The entrepreneurial passion that drives us to invest ourselves is what draws people, and if harnessed properly, it’ll keep them coming back.
It’s Not Easy
We’re not just growing plants and working with our hands, we’re juggling payrolls and accounts receivable, production programs and customer service. I don’t know a single successful entrepreneur who isn’t working at least 60 hours a week (and I know many of you are working closer to 80). A lot of you, like my dad in his early days with our business, are working your regular job and then coming home to build your dream in your “spare time.” That work is important. You’re taking care of your employees; you’re providing for your family; you’re creating beauty and order and producing something good.
A Higher View of Work
Timothy Keller, in his book Every Good Endeavor, says of the value of work:
“We share in doing the things that God has done in creation—bringing order out of chaos, creatively building a civilization out of the material of physical and human nature, caring for all that God has made. This is a major part of what we were created to be.”
We all know that if you just take a job for money you’ll eventually get bored, feel trapped, and fizzle out. But if you work from your passions, participating in this creative work, then the days are energizing, the labor is fulfilling, and work doesn’t seem so much like… work.
Similarly, if we are consumed with being bigger, then we can easily get sidetracked and frustrated and ultimately burn out from our lack of focus on the thing that energizes us. But if our passion is growing a great plant or improving our business culture, or having outstanding customer service or really getting to know our clients, then those things will remain true of our business whether we’re big or small.
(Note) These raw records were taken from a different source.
(** * orbitdeterminator: the plotting helpers and the [mainf] pipeline script

    A shallow embedding of

      - [orbitdeterminator/doppler/utils/utils_vis.py]
      - [testcases/Alexandros code/final_init.py]

    Python floats are IEEE binary64 numbers ([PrimFloat.float]), Python
    integers are [Z], numpy arrays are nested lists in C order, and a
    function that calls matplotlib, pandas or [print] is a computation
    that records the calls it issues and either returns a value or
    raises. *)

From Stdlib Require Import Ascii String DecimalString ZArith Lia Bool Arith List PrimFloat.
Import ListNotations.

Local Open Scope string_scope.
Local Open Scope list_scope.

(** ** Python: exceptions and computations with recorded calls *)

Module Py.

(** The exceptions the modelled code can raise. [Raised] stands for
    any other exception, named by its class. *)
Inductive exn :=
| TypeError
| IndexError
| ValueError
| InvalidWindow
| Raised (cls : string).

Inductive result (A : Type) :=
| Ok (a : A)
| Raise (e : exn).
Arguments Ok {A} a.
Arguments Raise {A} e.

(** Arguments of a recorded call. *)
Inductive value :=
| VInt (z : Z)
| VNum (f : float)
| VStr (s : string)
| VVec (v : list float)
| VMat (m : list (list float))
| VInts (l : list Z)
| VStrs (l : list string).

(** One call to a library with side effects: [fn] is the callee as
    the source writes it, [args] the positional and [kwargs] the
    keyword arguments. *)
Record call := Call {
  fn : string;
  args : list value;
  kwargs : list (string * value)
}.

(** A computation: the calls completed so far, and the outcome. *)
Definition M (A : Type) : Type := list call * result A.

Definition ret {A} (a : A) : M A := ([], Ok a).

Definition raise {A} (e : exn) : M A := ([], Raise e).

Definition bind {A B} (m : M A) (k : A -> M B) : M B :=
  match m with
  | (t, Raise e) => (t, Raise e)
  | (t, Ok a) => let (t', r) := k a in (t ++ t', r)
  end.

Definition lift {A} (r : result A) : M A := ([], r).

(** A call into a library with side effects (matplotlib, pandas,
    [print]). The computation records the call and goes on: its
    trace is the sequence of calls the code issues, its outcome the
    one it reaches when each of them completes. *)
Definition invoke (c : call) : M unit := ([c], Ok tt).

(** The library may itself raise. [backend c] is [None] when the call
    [c] completes and [Some e] when it raises [e]; [run] plays a
    computation against a backend: the first call that raises ends
    it with that exception. *)
Fixpoint run_calls (backend : call -> option exn) (cs : list call)
  : list call * option exn :=
  match cs with
  | [] => ([], None)
  | c :: cs' =>
      match backend c with
      | Some e => ([], Some e)
      | None => let (t, r) := run_calls backend cs' in (c :: t, r)
      end
  end.

Definition run {A} (backend : call -> option exn) (m : M A) : M A :=
  match run_calls backend (fst m) with
  | (t, Some e) => (t, Raise e)
  | (t, None) => (t, snd m)
  end.

(** The backend under which every call completes. *)
Definition completes : call -> option exn := fun _ => None.

Definition trace {A} (m : M A) : list call := fst m.
Definition outcome {A} (m : M A) : result A := snd m.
If we focus on perfecting our passions, then profits and growth will come as a byproduct. We must look at tending our business like we tend our gardens: sowing, watering, patience, and trust that the harvest will come. Keller also draws keen parallels between the value of sound work and gardening:
“[W]e are to be gardeners who take an active stance toward their charge. They do not leave the land as it is. They rearrange it in order to make it most fruitful, to draw the potentialities for growth and development out of the soil. They dig up the ground and rearrange it with a goal in mind: to rearrange the raw material of the garden so that it produces food, flowers, and beauty. And that is the pattern for all work. It is creative and assertive. It is rearranging the raw material of God’s creation in such a way that it helps the world in general, and people in particular, thrive and flourish. … Whenever we bring order out of chaos, whenever we draw our creative potential, whenever we elaborate and ‘unfold’ creation beyond where it was when we found it, we are following God’s pattern of creative cultural development.”
So Get Out There!
If you’re a greenhouse business owner, there is dignity in your work no matter the size of your business. As an entrepreneur, you help make the world work. We here at North Carolina Farms want to do everything we can to help you be successful. Much depends on your business—so get out there and make it great!